Just about the only option for investors looking at their fixed income allocations at the moment is to replace beta with alpha for at least a part of their portfolio. There is not a lot else jumping off the page, according to Philip Moffitt, the head of fixed interest for Asia Pacific and partner at Goldman Sachs Asset Management in Australia.
“Normally, in this sort of environment with record low rates destined to go higher in the US and perhaps elsewhere, you’d expect one or two other options to be available. We had corporate credit a couple of years ago, or you could have had more emerging market debt or opened up mandates to allow them to become more diversified,” he says.
“Now, everyone’s struggling with exactly the same issues… The only choice, really, is to replace beta with alpha and that’s a leap [for super fund trustees]. If you reduce your beta risk in favour of alpha you are relying more on manager skill and that is a different balance for most plan sponsors.”
Investors know that they are looking at potential capital losses when interest rates start to rise again, which is generally assumed will happen first in the US. In the absence of other options, they have tended to trade off portfolio quality or liquidity to try to add extra return to counteract this risk.
Moffitt, who has been a senior fixed income and currency manager at GSAM in Australia and globally for more than 15 years, and before that at Bankers Trust, says that people, including professional advisors, need to make the adjustment to what is being referred to as the “new normal”. This is where returns for both equities and bonds, the two main asset classes, are likely to be a lot lower than they have been for the past 50 or so years.
“Retiree financial plans are still being written on the assumption of six or seven or even 8 per cent annual returns,” he says. “That’s just too high. They are using historical returns to predict future returns and in the planning for people’s retirement.”
The long-term neutral market return of the risk-free asset class – cash – with an added premium for risk will be lower than it has been in recent memory. There is less inflation risk, almost anywhere in the world, and slowing natural growth rates almost everywhere, especially in the developed world.
Moffitt adds that the discussion of alpha replacing beta is also taking place in every other asset class at the moment. It’s just that it seems more pertinent in fixed income.
Any market disruptions will present opportunity for patient investors. Regulatory changes and relatively expensive funding for leverage has meant the big banks, in particular, become less efficient risk transfer agents. Finding buyers and sellers to offset each other is less efficient than warehousing risk as an intermediate step.
“The Street will get better at this,” Moffitt says, “but the connection between buyers and sellers is not as strong if there may not be enough investment bank balance sheets to be broker. Investors will eventually be able to sell, if they want, and this will eventually be helped by new technology, matching buyers with sellers. In the interim, investors like us or our sovereign wealth and pension fund clients will play a bigger role in liquidity provision.”

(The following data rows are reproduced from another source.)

(** *** The ring *)

Lemma ring_push_spec (ls : list bytes) :
  let r := foldl ring_push newRing ls in
  length (slots r) = defaultRingSize ∧ ringPos r < defaultRingSize ∧
  ring_recent r = drop (length ls - defaultRingSize) ls ∧
  (ringFull r = false → ringPos r = length ls) ∧ (ringFull r = true → defaultRingSize ≤ length ls).
Proof.
  induction ls as [|x ls IH] using rev_ind.
  { split_and!; try done. simpl. unfold defaultRingSize. lia. }
  rewrite foldl_app, length_app. cbn [foldl length]. destruct (foldl ring_push newRing ls) as [sl pos full].
  cbn [slots ringPos ringFull] in IH. destruct IH as (Hl & Hp & Hr & Hnf & Hf).
  unfold ring_push. cbn [slots ringPos ringFull].
  assert (Hsl : sl = take pos sl ++ sl !!! pos :: drop (S pos) sl).
  { rewrite take_drop_middle; [done|]. apply list_lookup_lookup_total_lt. lia. }
  set (A := take pos sl) in *. set (B := drop (S pos) sl) in *. set (o := sl !!! pos) in *.
  assert (HA : length A = pos) by (unfold A; rewrite length_take; lia).
  assert (Hins : <[pos := x]> sl = A ++ x :: B).
  { rewrite Hsl, <- HA at 1. by rewrite insert_app_r_alt, Nat.sub_diag by lia. }
  assert (HAB : length A + S (length B) = defaultRingSize).
  { rewrite <- Hl, Hsl, length_app. done. }
  rewrite Hins. unfold ring_recent in *. cbn [slots ringPos ringFull] in *.
  assert (Hrec : if full then o :: B ++ A = drop (length ls - defaultRingSize) ls else A = ls).
  { destruct full.
    - rewrite <- Hr. rewrite Hsl at 1. rewrite <- HA at 1. rewrite drop_app_length. done.
    - rewrite <- (drop_0 ls). replace 0 with (length ls - defaultRingSize) by lia. by rewrite <- Hr. }
  assert (HlsF : full = true → drop (length ls + 1 - defaultRingSize) (ls ++ [x]) = (B ++ A) ++ [x]).
  { intros ->. specialize (Hf eq_refl). rewrite drop_app_le by lia. f_equal.
    replace (length ls + 1 - defaultRingSize) with (length ls - defaultRingSize + 1) by lia.
    by rewrite <- drop_drop, <- Hrec. }
  assert (HlA : length (A ++ x :: B) = defaultRingSize) by (rewrite length_app; simpl; lia).
  destruct (Nat.leb_spec defaultRingSize (S pos)); cbn [slots ringPos ringFull].
  - assert (B = []) as HB by (destruct B; [done|simpl in *; lia]). rewrite HB in *. simpl in *.
    rewrite ?drop_0, app_nil_r. split_and!; [done|lia| |done|intros _; destruct full; [specialize (Hf eq_refl)|specialize (Hnf eq_refl)]; lia].
    destruct full; [by rewrite HlsF|]. rewrite Hrec. specialize (Hnf eq_refl).
    replace (length ls + 1 - defaultRingSize) with 0 by lia. done.
  - split_and!; [done|lia| |intros Hff; specialize (Hnf Hff); lia|intros Hff; specialize (Hf Hff); lia].
    replace (A ++ x :: B) with ((A ++ [x]) ++ B) by (by rewrite <- app_assoc).
    replace (S pos) with (length (A ++ [x])) by (rewrite length_app; simpl; lia).
    rewrite drop_app_length, take_app_length. destruct full.
    + by rewrite HlsF, <- app_assoc.
    + specialize (Hnf eq_refl). replace (length ls + 1 - defaultRingSize) with 0 by lia. by rewrite Hrec.
Qed.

The expected big sell-off in fixed interest hasn’t happened yet. Most institutional investors have maintained much of their defensive portfolio allocations which they built up around the time of the global financial crisis.
As an observation, Moffitt says it appears that the volatility due to situations such as the Greek crisis or the China sharemarket meltdown has been much lower than you would expect. This suggests that the normal “risk takers” in the market do not have as much “risk on” as they could because they are worried about the direction of markets.
When the outflow from fixed interest happens, it is likely to be fragmented, Moffitt believes. “They will be moving away from fixed income but not necessarily increasing risk across the portfolio,” he says. “Some of it will go to cash and cash-like products and others will take up more corporate debt and move into emerging market debt or have more equity… There is no question that money is already going into liquid alternatives too.”
Fixed income managers are, arguably, able to exploit more micro-market inefficiencies than managers in the so-called growth asset classes. The problem, Moffitt says, is those inefficiencies are not that big. You can generate a reliable return but you have to introduce leverage to make it significant. And leverage has become more expensive.
“The ultimate solution for local super funds is to trust their manager with greater flexibility. It’s becoming more of a ‘trust’ conversation with our clients,” Moffitt says. “You need to be in the market to access all the skill which is available to you.”